Well, they said that fraternity stuff was pretty revolting, but they didn’t really know anything about it. Neither one of them had ever been a drinker. B. started grinning and said his mother had been a teetotaler, but his father had drunk just a little now and then, which drove his mother crazy. If she found a bottle, she’d make a big show out of pouring it out. Toward the end of her life she had loosened up a bit, and at a party for his parents’ 50th wedding anniversary he remembered her drinking a little glass of wine. “I only got drunk once,” he said. “I hadn’t drunk at all in high school, and not even when I was in the Navy, which was…well…let’s just say it wasn’t the usual thing!” But on V-J Day, the navy guys had a huge celebration, and he decided he could have one drink, and after that he thought he’d have another…
“I got really drunk and really sick, of course,” he said. “And apparently I made quite a fool of myself – or so they told me. I don’t’ remember any of it. But I decided I didn’t like that feeling, so I’ve never drunk much at all since.”
He sat back and shrugged. “It all depends on how you get your jollies, and that’s different for different people. I get my jollies from up here…” – he tapped the side of his head – “from using the brain…well, the brain God gave me. Why should I want to mess that up with drugs or alcohol, when I have a perfectly good time without them? But that’s me. Other people feel differently, don’t they?”

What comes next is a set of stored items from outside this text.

(* ===== verification/Rolling.v ===== *)
(** Two replicas that get another image in the simulated world, and nobody to
    report: the world to which the theorem of file Unreported applies. *)

From S2P Require Import Prelude GoStd K8s V1beta1 Constant Metadata Kube Controllerutil Builder Services Overrides ServerConf Sts Builders Trace Result Status.
From S2P Require Import ControllerUtils Resources Store Behaviour Tame Names Converge Deletion Cleanup Queue Unreported Sim SimStore Rested.

(** ** The cluster before and after *)

Definition twoReplicas : RabbitmqCluster :=
  let r := simCluster 2 in
  set_rmq_Spec (set_rs_Service (mkRabbitmqClusterServiceSpec "ClusterIP" None) (rmq_Spec r)) r.

Definition newerImage : RabbitmqCluster := set_rmq_Spec (set_rs_Image "rabbitmq:4.0" (rmq_Spec twoReplicas)) twoReplicas.

Definition twoConf : string * string :=
  Eval vm_compute in match renderConf newerImage 2 with inr p => p | inl _ => ("", "") end.

Lemma newerImage_Tidy : Tidy newerImage 2.
Proof. split; try done; by eexists. Qed.

Lemma newerImage_conf : renderConf newerImage 2 = inr (twoConf.1, twoConf.2).
Proof. vm_compute. reflexivity. Qed.

Lemma newerImage_readable : readable twoConf.1.
Proof. right. eexists. eexists. split; reflexivity. Qed.

(** The children of the cluster before the change, all ready. *)
Definition twoWorld : Sim := Eval vm_compute in
  Nat.iter 14 (λ w, kubelet (op_world (reconcileResources (mkOp twoReplicas (w, [] : list Call))).2).1) (simWorld []).

(** ** What the theorem asks for *)

Definition controlled (m : ObjectMeta) : bool :=
  bool_decide (om_Namespace (rmq_ObjectMeta newerImage) = om_Namespace m) &&
  match GetControllerOf m with
  | Some e => referSameObject e (controllerRef (rmq_ObjectMeta newerImage))
  | None => true
  end.

Definition fits (b : ResourceBuilder) : Obj (builderKind b) → bool :=
  match b with
  | HeadlessServiceBuilder | ServiceBuilder => λ s, bool_decide (portsDistinct s)
  | DefaultUserSecretBuilder => λ s, bool_decide (is_Some (sec_Data s))
  | StatefulSetBuilder _ => λ s, bool_decide (specDistinct (sts_Spec s)) &&
      bool_decide (Scaling.templateCapacity c_PVCName (stss_VolumeClaimTemplates (sts_Spec s)) = storage newerImage)
  | ServerConfigMapBuilder _ => λ _, false
  | _ => λ _, true
  end.

Lemma fits_okOf b o : fits b o = true → okOf newerImage b o.
Proof.
  destruct b; cbn [fits okOf]; try done; try by intros ?%bool_decide_eq_true.
  by intros [?%bool_decide_eq_true ?%bool_decide_eq_true]%andb_true_iff.
Qed.

Definition isGood (b : ResourceBuilder) : bool :=
  match child newerImage b twoWorld with Some o => controlled (meta o) && fits b o | None => true end.

Lemma controlled_controllable m : controlled m = true → controllable newerImage m.
Proof.
  unfold controlled. rw andb_true_iff bool_decide_eq_true. intros [Hns He]. split; [by right|].
  intros e E. by rw E in He.
Qed.

Lemma isGood_good b : isGood b = true → good newerImage twoWorld b.
Proof.
  unfold isGood. intros Hb o Ho. rw Ho andb_true_iff in Hb. destruct Hb as [Hc Hf].
  split; [by apply controlled_controllable|by apply fits_okOf].
Qed.

(** The text of the operator's part of the configuration. *)
Definition twoText : string := Eval vm_compute in
  match child newerImage (ServerConfigMapBuilder true) twoWorld with
  | Some cm => gm_get (cm_Data cm) fileNameRabbitmqConfdDefault
  | None => ""
  end.

Lemma twoText_readable : readable twoText.
Proof. right. eexists. eexists. split; vm_compute; reflexivity. Qed.

Lemma serverConf_good : good newerImage twoWorld (ServerConfigMapBuilder true).
Proof.
  intros o Ho.
  assert ((λ cm : ConfigMap, (controlled (cm_ObjectMeta cm), gm_get (cm_Data cm) fileNameRabbitmqConfdDefault)) <$>
    child newerImage (ServerConfigMapBuilder true) twoWorld = Some (true, twoText)) as E by (vm_compute; reflexivity).
  rw Ho in E. injection E as Hc Ht. split; [by apply controlled_controllable|].
  cbn [okOf]. unfold comparable. cbn [builderKind] in *. rw Ht. exact twoText_readable.
Qed.

Lemma twoWorld_good : Forall (good newerImage twoWorld) (ResourceBuilders 2 newerImage).
Proof.
  apply Forall_forall. intros b Hb. destruct (decide (b = ServerConfigMapBuilder true)) as [->|Hne]; [exact serverConf_good|].
  assert (forallb (λ b, bool_decide (b = ServerConfigMapBuilder true) || isGood b) (ResourceBuilders 2 newerImage) = true)
    as Hall by (vm_compute; reflexivity).
  rw forallb_forall in Hall. apply list_elem_of_In, Hall, orb_true_iff in Hb as [?%bool_decide_eq_true|?]; [done|].
  by apply isGood_good.
Qed.

(** All StatefulSets report that they are ready. *)
Lemma twoWorld_ready : allReadyIn newerImage twoWorld.
Proof.
  assert (forallb stsIsReady (sim_objs twoWorld) = true) as Hall by (vm_compute; reflexivity).
  rw forallb_forall in Hall. intros sts [Hc _]. apply sim_contents_Some in Hc as [Hc _]. apply find_some in Hc as [Hin _].
  specialize (Hall _ Hin). unfold stsIsReady in Hall. rw (unpack_pack (k := KStatefulSet)) in Hall.
  by apply andb_true_iff in Hall as [H1%bool_decide_eq_true H2%bool_decide_eq_true].
Qed.

(** Both have to be written. *)
Abbreviation queueOf w := (unsettled newerImage 2 twoConf.1 twoConf.2 w).

Lemma twoWorld_queue : queueOf twoWorld = [StatefulSetBuilder 0; StatefulSetBuilder 1].
Proof. vm_compute. reflexivity. Qed.

Definition isReported (b : ResourceBuilder) : bool :=
  match b with
  | StatefulSetBuilder i => match child newerImage (StatefulSetBuilder i) twoWorld with
      | Some sts => bool_decide (stst_CurrentRevision (sts_Status sts) = stst_UpdateRevision (sts_Status sts)) &&
          bool_decide (stst_ReadyReplicas (sts_Status sts) = desiredReplicas newerImage)
      | None => false
      end
  | _ => false
  end.

Lemma twoWorld_rollsOut : rollsOut newerImage 2 twoConf.1 twoConf.2 twoWorld.
Proof.
  unfold rollsOut. rw twoWorld_queue. apply Forall_forall. intros b Hb.
  assert (isReported b = true) as Hr.
  { apply list_elem_of_In in Hb as [<-|[<-|[]]]; vm_compute; reflexivity. }
  destruct b; try done. unfold isReported in Hr. destruct (child _ _ _) as [sts|]; [|done].
  exists sts. split; [done|]. by apply andb_true_iff in Hr as [H1%bool_decide_eq_true H2%bool_decide_eq_true].
Qed.

(** Two reconciliations of the children, one right after the other, write both
    StatefulSets; the status of none changes. *)
Lemma unreported_rollout_witness :
  ∃ w, inSuccession newerImage 2 twoWorld w ∧ allReadyIn newerImage w ∧ sameReports twoWorld w ∧
  ∀ i, i = 0%Z ∨ i = 1%Z → child newerImage (StatefulSetBuilder i) w ≠ child newerImage (StatefulSetBuilder i) twoWorld.
Proof.
  destruct (unreported_rollout newerImage 2 twoConf.1 twoConf.2 twoWorld 2 newerImage_Tidy newerImage_conf
    newerImage_readable sim_equal_refl twoWorld_good twoWorld_ready twoWorld_rollsOut) as (w & Hin & _ & Hr & Hs & Hch).
  - rw twoWorld_queue. exact (le_n 2).
  - exists w. split; [exact Hin|]. split; [exact Hr|]. split; [exact Hs|]. intros i Hi. apply Hch.
    + rw ResourceBuilders_eq !elem_of_app. right. right. right. apply StatefulSetBuilder_elem. lia.
    + rw twoWorld_queue. apply list_elem_of_In. destruct Hi as [-> | ->]; [left|right; left]; reflexivity.
Defined.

He turned to his friend, my father-in-law, who nodded solemnly. Both of my in-laws disapproved of alcohol and the people who drank it; so far as I know there was rarely any in their house, although my mother-in-law occasionally offered a tiny glass of sherry if there were “cocktail drinkers” coming for dinner, making sure we knew it was with disdain. My father-in-law would occasionally accept a drink at a wedding reception or some other formal event, and then brag that he had poured it out in a plant pot. I always thought this was a superiority thing – drinkers were weak people who lacked self-control, or something like that – but when I finally became friends with Muslims I realized that my in-laws’ attitudes were cultural; that being Christian had far less to do with it than the fact that they had grown up in conservative Muslim/Arab culture and had absorbed the prevailing values (alcohol is forbidden in the Qu'ran). Upstanding people simply didn’t drink – - and that was the end of it.
So when my father-in-law said he’d gotten drunk once, we both raised our eyebrows. “Oh, I never told you that story?” he said. We shook our heads. “Oh yes. It was in Nabataea. Three people, himself included, were scheduled to present remarks after a dinner. He had decided, on the spur of the moment, to have some wine. “I liked it,” he admitted. ‘And then I got up to talk, and realized I’d lost my cool.” He glanced at B., who nodded solemnly, and looked affectionately and knowingly at his friend.
“Yep,” he said. “That’s it. You'd lost your cool.”
“I was really worried! So I persuaded the others to go first, and by the time they were done I managed to give my remarks. It was the first and only time in my life that happened to me, and I decided I couldn’t afford to have it happen again. I didn’t want to lose my cool.”